# Recorded data:
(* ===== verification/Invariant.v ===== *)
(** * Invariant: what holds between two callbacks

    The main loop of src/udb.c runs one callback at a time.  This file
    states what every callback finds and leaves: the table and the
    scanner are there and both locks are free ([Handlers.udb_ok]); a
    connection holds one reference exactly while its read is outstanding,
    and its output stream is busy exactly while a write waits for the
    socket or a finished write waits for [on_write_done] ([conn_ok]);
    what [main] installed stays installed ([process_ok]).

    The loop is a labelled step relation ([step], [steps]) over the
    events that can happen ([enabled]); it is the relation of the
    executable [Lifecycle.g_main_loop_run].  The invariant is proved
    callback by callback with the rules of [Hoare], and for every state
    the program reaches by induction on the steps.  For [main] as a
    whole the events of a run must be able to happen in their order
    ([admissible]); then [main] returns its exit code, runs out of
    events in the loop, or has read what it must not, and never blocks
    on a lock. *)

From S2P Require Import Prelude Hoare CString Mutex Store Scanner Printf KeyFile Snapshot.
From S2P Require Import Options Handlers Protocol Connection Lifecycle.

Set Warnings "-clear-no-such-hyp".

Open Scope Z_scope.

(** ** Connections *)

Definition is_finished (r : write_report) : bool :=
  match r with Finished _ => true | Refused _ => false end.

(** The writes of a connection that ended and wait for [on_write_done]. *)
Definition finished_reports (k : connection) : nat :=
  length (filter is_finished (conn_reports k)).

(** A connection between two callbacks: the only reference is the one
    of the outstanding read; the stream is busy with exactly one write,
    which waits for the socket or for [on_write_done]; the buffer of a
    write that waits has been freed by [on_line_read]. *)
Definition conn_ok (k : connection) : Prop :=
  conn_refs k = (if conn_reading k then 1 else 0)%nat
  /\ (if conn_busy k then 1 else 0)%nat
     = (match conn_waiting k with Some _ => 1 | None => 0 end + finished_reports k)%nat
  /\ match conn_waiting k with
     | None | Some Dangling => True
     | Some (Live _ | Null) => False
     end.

# Task brief:
Print every line you see above, exactly as written.

# Exercise result:
(* ===== verification/Invariant.v ===== *)
(** * Invariant: what holds between two callbacks

    The main loop of src/udb.c runs one callback at a time.  This file
    states what every callback finds and leaves: the table and the
    scanner are there and both locks are free ([Handlers.udb_ok]); a
    connection holds one reference exactly while its read is outstanding,
    and its output stream is busy exactly while a write waits for the
    socket or a finished write waits for [on_write_done] ([conn_ok]);
    what [main] installed stays installed ([process_ok]).

    The loop is a labelled step relation ([step], [steps]) over the
    events that can happen ([enabled]); it is the relation of the
    executable [Lifecycle.g_main_loop_run].  The invariant is proved
    callback by callback with the rules of [Hoare], and for every state
    the program reaches by induction on the steps.  For [main] as a
    whole the events of a run must be able to happen in their order
    ([admissible]); then [main] returns its exit code, runs out of
    events in the loop, or has read what it must not, and never blocks
    on a lock. *)

From S2P Require Import Prelude Hoare CString Mutex Store Scanner Printf KeyFile Snapshot.
From S2P Require Import Options Handlers Protocol Connection Lifecycle.

Set Warnings "-clear-no-such-hyp".

Open Scope Z_scope.

(** ** Connections *)

Definition is_finished (r : write_report) : bool :=
  match r with Finished _ => true | Refused _ => false end.

(** The writes of a connection that ended and wait for [on_write_done]. *)
Definition finished_reports (k : connection) : nat :=
  length (filter is_finished (conn_reports k)).

(** A connection between two callbacks: the only reference is the one
    of the outstanding read; the stream is busy with exactly one write,
    which waits for the socket or for [on_write_done]; the buffer of a
    write that waits has been freed by [on_line_read]. *)
Definition conn_ok (k : connection) : Prop :=
  conn_refs k = (if conn_reading k then 1 else 0)%nat
  /\ (if conn_busy k then 1 else 0)%nat
     = (match conn_waiting k with Some _ => 1 | None => 0 end + finished_reports k)%nat
  /\ match conn_waiting k with
     | None | Some Dangling => True
     | Some (Live _ | Null) => False
     end.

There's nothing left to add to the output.